I think one interesting thing is, when you change country, obviously it’s much less comfortable than in your own country, you struggle with so many things, and the whole different environment shows in your work. For example, the concept of carpet is very specific to Britain and totally unfamiliar to Brazilians, so you can see these responses in my works.
I don’t see my sculptures as a political statement. Some people make fun of the banana pieces because I’m from Brazil – or actually, it might be buried in one of the layers, but it’s not like some political flag. The fact that I’m an artist who has changed country is addressed in many of the shows I’m in, a kind of instability that many artists live in today.

Question
Do you ever see your work as part of Brazilian sculpture or not at all?

Tonico
It’s difficult to say. I do relate to a lot of Brazilian artists. To put it in a really simple sense – if you are familiar with Brazilian art – there is a kind of sensuality in the materials.

Question
But it’s also the kind of looseness and the fact that nothing is a fixed object and everything you make could be remade; it’s a conglomeration of small things which are held for a moment. It’s very unlike British sculpture in that sense. Do you see British sculpture as being a more fixed thing and Brazilian sculpture as being more ephemeral assemblage?

Tonico
Yes, I think that has a lot to do with the kind of experience people would have in Brazil – it’s a very sensorial place, isn’t it? The smells and colours and textures and food… Maybe British sculpture has more of a sense of stability and presence in a way.

Question
Can you explain a bit more about how you can manage a work in 18ct gold?

Tonico
Well, I had been working with bananas and fruit, ephemeral materials, and cheap carpet, and I thought, I don’t want to be put in the Arte Povera pigeonhole in the more traditional sense. So I wanted to work with really expensive materials, with gold and gems. That’s a funny area to work in because of all the middle class guilt we carry in Brazil... Gold is seen as tacky as well, not only in Brazil, and it plays on people’s vanity.
You can actually have really cheap gold.

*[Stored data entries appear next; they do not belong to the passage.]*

(* ===== verification/Scheduler.v ===== *)
(** Round-robin scheduler, [src/src/shed/scheduler.cpp] and [scheduler.h].

    The tasks form a circular list through their [next] pointers; [tasks] is
    the memory that holds them, indexed by address, and following a pointer
    to no task is a [Fault].  The null pointer is 0.  The heap and the address
    space constructor are reached through the interface [TaskServices].  What
    the switch changes in the processor is part of the state: the stack
    pointer the interrupt return will load ([g_next_task_rsp]), the kernel
    stack of the task state segment and CR3.

    [yield] is [int 32], whose handler calls [tick]: a call that blocks is
    modelled up to the interrupt, and continues from the state in which its
    task runs again. *)

From S2P Require Import Prelude.

Inductive TaskState := Ready | Running | Blocked | Terminated.

#[export] Instance TaskState_eq_dec : EqDecision TaskState.
Proof. solve_decision. Defined.

Record Task := mkTask {
  rsp : Z;
  id : Z;
  state : TaskState;
  stack_base : Z;
  kernel_stack_top : Z;
  brk_start : Z;
  brk_current : Z;
  exit_code : Z;
  waiting_parent : Z;
  plm4_phys : Z;
  next : Z;
}.

(** The fields of [Registers] that [createTask] sets; the others are zero. *)
Record Frame := mkFrame { f_rip : Z; f_cs : Z; f_rflags : Z; f_rsp : Z; f_ss : Z }.

Definition GDT_KERNEL_CODE : Z := 0x08.
Definition GDT_KERNEL_DATA : Z := 0x10.
Definition SIZEOF_Task : Z := 80.
Definition SIZEOF_Registers : Z := 22 * 8.
Definition MAX_PENDING_CLEANUP : nat := 8.

(** [Heap::kmalloc], [Heap::kfree] and [VMM::createAddressSpace] as the
    scheduler uses them.  [ts_live] is the set of pointers handed out. *)
Class TaskServices (E : Type) := {
  ts_kmalloc : Z -> E -> outcome (Z * E);
  ts_kfree : Z -> E -> outcome E;
  ts_create_space : E -> outcome (Z * E);
  ts_live : E -> gset Z;
  ts_ok : E -> Prop;
  ts_kmalloc_spec n e : ts_ok e -> exists p e', ts_kmalloc n e = Ok (p, e') /\ ts_ok e' /\
    ((p = 0 /\ ts_live e' = ts_live e) \/ (p <> 0 /\ ~ (p ∈ ts_live e) /\ ts_live e' = {[p]} ∪ ts_live e));
  ts_kfree_spec p e : ts_ok e -> exists e', ts_kfree p e = Ok e' /\ ts_ok e' /\
    ts_live e' = ts_live e ∖ {[p]};
  ts_create_space_spec e : ts_ok e -> exists a e', ts_create_space e = Ok (a, e') /\ ts_ok e' /\
    ts_live e' = ts_live e;
}.

Record Sched (E : Type) := mkSched {
  tasks : gmap Z Task;
  frames : gmap Z Frame;
  g_current : Z;
  g_tail : Z;
  g_next_id : Z;
  g_started : bool;
  g_pending_cleanup : list Z;
  g_next_task_rsp : Z;
  tss_rsp0 : Z;
  cpu_cr3 : Z;
  kbd_focus : Z;
  env : E;
}.
Arguments mkSched {E}.
Arguments tasks {E}.
Arguments frames {E}.
Arguments g_current {E}.
Arguments g_tail {E}.
Arguments g_next_id {E}.
Arguments g_started {E}.
Arguments g_pending_cleanup {E}.
Arguments g_next_task_rsp {E}.
Arguments tss_rsp0 {E}.
Arguments cpu_cr3 {E}.
Arguments kbd_focus {E}.
Arguments env {E}.

Section scheduler.
Context {E : Type} `{TaskServices E}.
Implicit Types s : Sched E.

Definition get_task (a : Z) (s : Sched E) : outcome Task :=
  match tasks s !! a with Some t => Ok t | None => Fault end.

Definition with_tasks (s : Sched E) (ts : gmap Z Task) : Sched E :=
  mkSched ts (frames s) (g_current s) (g_tail s) (g_next_id s) (g_started s) (g_pending_cleanup s)
    (g_next_task_rsp s) (tss_rsp0 s) (cpu_cr3 s) (kbd_focus s) (env s).

Definition mod_task (a : Z) (f : Task -> Task) (s : Sched E) : outcome (Sched E) :=
  t ← get_task a s; mret (with_tasks s (<[a := f t]> (tasks s))).

Definition set_state (st : TaskState) (t : Task) : Task :=
  mkTask (rsp t) (id t) st (stack_base t) (kernel_stack_top t) (brk_start t) (brk_current t)
    (exit_code t) (waiting_parent t) (plm4_phys t) (next t).
Definition set_rsp (r : Z) (t : Task) : Task :=
  mkTask r (id t) (state t) (stack_base t) (kernel_stack_top t) (brk_start t) (brk_current t)
    (exit_code t) (waiting_parent t) (plm4_phys t) (next t).
Definition set_stack_base (b : Z) (t : Task) : Task :=
  mkTask (rsp t) (id t) (state t) b (kernel_stack_top t) (brk_start t) (brk_current t)
    (exit_code t) (waiting_parent t) (plm4_phys t) (next t).
Definition set_exit_code (c : Z) (t : Task) : Task :=
  mkTask (rsp t) (id t) (state t) (stack_base t) (kernel_stack_top t) (brk_start t) (brk_current t)
    c (waiting_parent t) (plm4_phys t) (next t).
Definition set_parent (p : Z) (t : Task) : Task :=
  mkTask (rsp t) (id t) (state t) (stack_base t) (kernel_stack_top t) (brk_start t) (brk_current t)
    (exit_code t) p (plm4_phys t) (next t).
Definition set_next (n : Z) (t : Task) : Task :=
  mkTask (rsp t) (id t) (state t) (stack_base t) (kernel_stack_top t) (brk_start t) (brk_current t)
    (exit_code t) (waiting_parent t) (plm4_phys t) n.

(** Body of the loop of [reapTerminated]. *)
Definition reap_one (a : Z) (s : Sched E) : outcome (Sched E) :=
  t ← get_task a s;
  e ← (if stack_base t =? 0 then mret (env s) else ts_kfree (stack_base t) (env s));
  mod_task a (set_stack_base 0)
    (mkSched (tasks s) (frames s) (g_current s) (g_tail s) (g_next_id s) (g_started s)
       (g_pending_cleanup s) (g_next_task_rsp s) (tss_rsp0 s) (cpu_cr3 s) (kbd_focus s) e).

Definition with_pending (s : Sched E) (l : list Z) : Sched E :=
  mkSched (tasks s) (frames s) (g_current s) (g_tail s) (g_next_id s) (g_started s) l
    (g_next_task_rsp s) (tss_rsp0 s) (cpu_cr3 s) (kbd_focus s) (env s).

Definition reapTerminated (s : Sched E) : outcome (Sched E) :=
  s' ← foldM reap_one (g_pending_cleanup s) s;
  mret (with_pending s' []).

(** [do { if (test(candidate)) return candidate; candidate = candidate->next; }
     while (candidate != start); return nullptr;] *)
Fixpoint ring_search (fuel : nat) (test : Task -> bool) (candidate start : Z) (s : Sched E) : outcome Z :=
  match fuel with
  | O => Halt
  | S fuel' =>
      t ← get_task candidate s;
      if test t then mret candidate else
      if next t =? start then mret 0 else ring_search fuel' test (next t) start s
  end.

Definition is_ready (t : Task) : bool := bool_decide (state t = Ready).

(** A ring has no more tasks than there are. *)
Definition ring_fuel (s : Sched E) : nat := S (size (tasks s)).

Definition findNextReady (from : Z) (s : Sched E) : outcome Z :=
  t ← get_task from s;
  ring_search (ring_fuel s) is_ready (next t) (next t) s.

Definition findTaskById (i : Z) (s : Sched E) : outcome Z :=
  if g_tail s =? 0 then mret 0 else
  t ← get_task (g_tail s) s;
  ring_search (ring_fuel s) (fun t => id t =? i) (next t) (next t) s.

Definition init (s : Sched E) : Sched E :=
  mkSched (tasks s) (frames s) 0 0 1 false [] (g_next_task_rsp s) (tss_rsp0 s) (cpu_cr3 s) (kbd_focus s) (env s).

(** [x & ~0xF] on a [uint64_t]. *)
Definition align16 (x : Z) : Z := u64 x .& u64 (.~ 15).

(** Linking the new task into the ring, the end of [createTask]. *)
Definition link_task (task : Z) (t : Task) (s : Sched E) : outcome (Sched E) :=
  let put (ts : gmap Z Task) (tl : Z) :=
    mkSched ts (frames s) (g_current s) tl (g_next_id s) (g_started s) (g_pending_cleanup s)
      (g_next_task_rsp s) (tss_rsp0 s) (cpu_cr3 s) (kbd_focus s) (env s) in
  if g_tail s =? 0 then mret (put (<[task := set_next task t]> (tasks s)) task)
  else
    tl ← get_task (g_tail s) s;
    mret (put (<[g_tail s := set_next task tl]> (<[task := set_next (next tl) t]> (tasks s))) task).

(** The result is the address of the task, 0 when memory ran out. *)
Definition createTask (entry stack_size : Z) (s : Sched E) : outcome (Z * Sched E) :=
  let with_env e := mkSched (tasks s) (frames s) (g_current s) (g_tail s) (g_next_id s) (g_started s)
    (g_pending_cleanup s) (g_next_task_rsp s) (tss_rsp0 s) (cpu_cr3 s) (kbd_focus s) e in
  '(task, e1) ← ts_kmalloc SIZEOF_Task (env s);
  '(stack, e2) ← ts_kmalloc stack_size e1;
  '(kstack, e3) ← ts_kmalloc stack_size e2;
  if (task =? 0) || (stack =? 0) || (kstack =? 0) then mret (0, with_env e3) else
  '(new_plm4, e4) ← ts_create_space e3;
  if new_plm4 =? 0 then mret (0, with_env e4) else
  let frame_addr := align16 (u64 (stack + stack_size) - SIZEOF_Registers) in
  let kstack_top := align16 (kstack + stack_size) in
  let frame := mkFrame entry GDT_KERNEL_CODE 0x202 frame_addr GDT_KERNEL_DATA in
  let t := mkTask frame_addr (g_next_id s) Ready stack kstack_top 0 0 0 0 new_plm4 0 in
  let s1 := mkSched (tasks s) (<[frame_addr := frame]> (frames s)) (g_current s) (g_tail s)
    (u32 (g_next_id s + 1)) (g_started s) (g_pending_cleanup s) (g_next_task_rsp s) (tss_rsp0 s)
    (cpu_cr3 s) (kbd_focus s) e4 in
  s2 ← link_task task t s1;
  mret (task, s2).

(** The processor state a switch to the task at [a] installs. *)
Definition dispatch (a : Z) (s : Sched E) : outcome (Sched E) :=
  s1 ← mod_task a (set_state Running) s;
  t ← get_task a s1;
  mret (mkSched (tasks s1) (frames s1) a (g_tail s1) (g_next_id s1) (g_started s1) (g_pending_cleanup s1)
    (rsp t) (kernel_stack_top t) (plm4_phys t) (kbd_focus s1) (env s1)).

(** [start] up to [scheduler_enter], with the stack pointer passed to it. *)
Definition start (s : Sched E) : outcome (Z * Sched E) :=
  tl ← get_task (g_tail s) s;
  s1 ← mod_task (next tl) (set_state Running) s;
  t ← get_task (next tl) s1;
  mret (rsp t, mkSched (tasks s1) (frames s1) (next tl) (g_tail s1) (g_next_id s1) true (g_pending_cleanup s1)
    (g_next_task_rsp s1) (kernel_stack_top t) (plm4_phys t) (kbd_focus s1) (env s1)).

Definition currentTask (s : Sched E) : Z := g_current s.

Definition demote (t : Task) : Task := if bool_decide (state t = Running) then set_state Ready t else t.

Definition tick (regs : Z) (s : Sched E) : outcome (Sched E) :=
  if negb (g_started s) || (g_current s =? 0) then mret s else
  s1 ← reapTerminated s;
  s2 ← mod_task (g_current s1) (fun t => demote (set_rsp regs t)) s1;
  n ← findNextReady (g_current s2) s2;
  if n =? 0 then
    c ← get_task (g_current s2) s2;
    mod_task (g_current s2) (set_state Running)
      (mkSched (tasks s2) (frames s2) (g_current s2) (g_tail s2) (g_next_id s2) (g_started s2)
         (g_pending_cleanup s2) (rsp c) (tss_rsp0 s2) (cpu_cr3 s2) (kbd_focus s2) (env s2))
  else dispatch n s2.

Definition yield (regs : Z) (s : Sched E) : outcome (Sched E) := tick regs s.

Definition blockCurrent (regs : Z) (s : Sched E) : outcome (Sched E) :=
  s1 ← mod_task (g_current s) (set_state Blocked) s;
  yield regs s1.

Definition wake (a : Z) (s : Sched E) : outcome (Sched E) :=
  t ← get_task a s;
  if bool_decide (state t = Blocked) then mod_task a (set_state Ready) s else mret s.

(** [if (count < MAX) pending[count++] = target;] *)
Definition queue_cleanup (target : Z) (s : Sched E) : Sched E :=
  if (length (g_pending_cleanup s) <? MAX_PENDING_CLEANUP)%nat
  then with_pending s (g_pending_cleanup s ++ [target]) else s.

(** [killTask] returns a value, or, when a task kills itself, waits with
    interrupts enabled for the tick that switches away from it. *)
Inductive kill_result := Returned (b : bool) | WaitsForTick.

Definition killTask (i code : Z) (s : Sched E) : outcome (kill_result * Sched E) :=
  target ← findTaskById i s;
  if target =? 0 then mret (Returned false, s) else
  t ← get_task target s;
  if bool_decide (state t = Terminated) then mret (Returned false, s) else
  s1 ← mod_task target (fun t => set_state Terminated (set_exit_code code t)) s;
  s2 ← (if negb (waiting_parent t =? 0) then
          w ← wake (waiting_parent t) s1; mod_task target (set_parent 0) w
        else mret (queue_cleanup target s1));
  let s3 := queue_cleanup target s2 in
  let s4 := if kbd_focus s3 =? i then
    mkSched (tasks s3) (frames s3) (g_current s3) (g_tail s3) (g_next_id s3) (g_started s3)
      (g_pending_cleanup s3) (g_next_task_rsp s3) (tss_rsp0 s3) (cpu_cr3 s3) 0 (env s3) else s3 in
  mret (if target =? g_current s then WaitsForTick else Returned true, s4).

Definition exitTask (code : Z) (s : Sched E) : outcome (kill_result * Sched E) :=
  t ← get_task (g_current s) s;
  killTask (id t) code s.

(** [waitForTask] up to the point where it returns or blocks. *)
Inductive wait_result := WaitReturns (code : Z) | WaitBlocks.

Definition waitForTask (i regs : Z) (s : Sched E) : outcome (wait_result * Sched E) :=
  target ← findTaskById i s;
  if target =? 0 then mret (WaitReturns (-1), s) else
  t ← get_task target s;
  if bool_decide (state t = Terminated) then mret (WaitReturns (exit_code t), s) else
  s1 ← mod_task target (set_parent (g_current s)) s;
  s2 ← blockCurrent regs s1;
  mret (WaitBlocks, s2).

(** The rest of [waitForTask], run when its task is scheduled again. *)
Definition waitForTask_resume (target : Z) (s : Sched E) : outcome Z :=
  t ← get_task target s; mret (exit_code t).
End scheduler.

The chains are 9ct, they are quite cheap, the sculptures are 18ct because they’re very difficult to make in terms of craft, and I work with a jeweller who wouldn’t bother to spend that kind of time crafting. In Brazil, all the jewellery makers would just work in 18ct gold, which is quite interesting, so their time, which is much less well paid than here, is well worth it, once the thing is finished.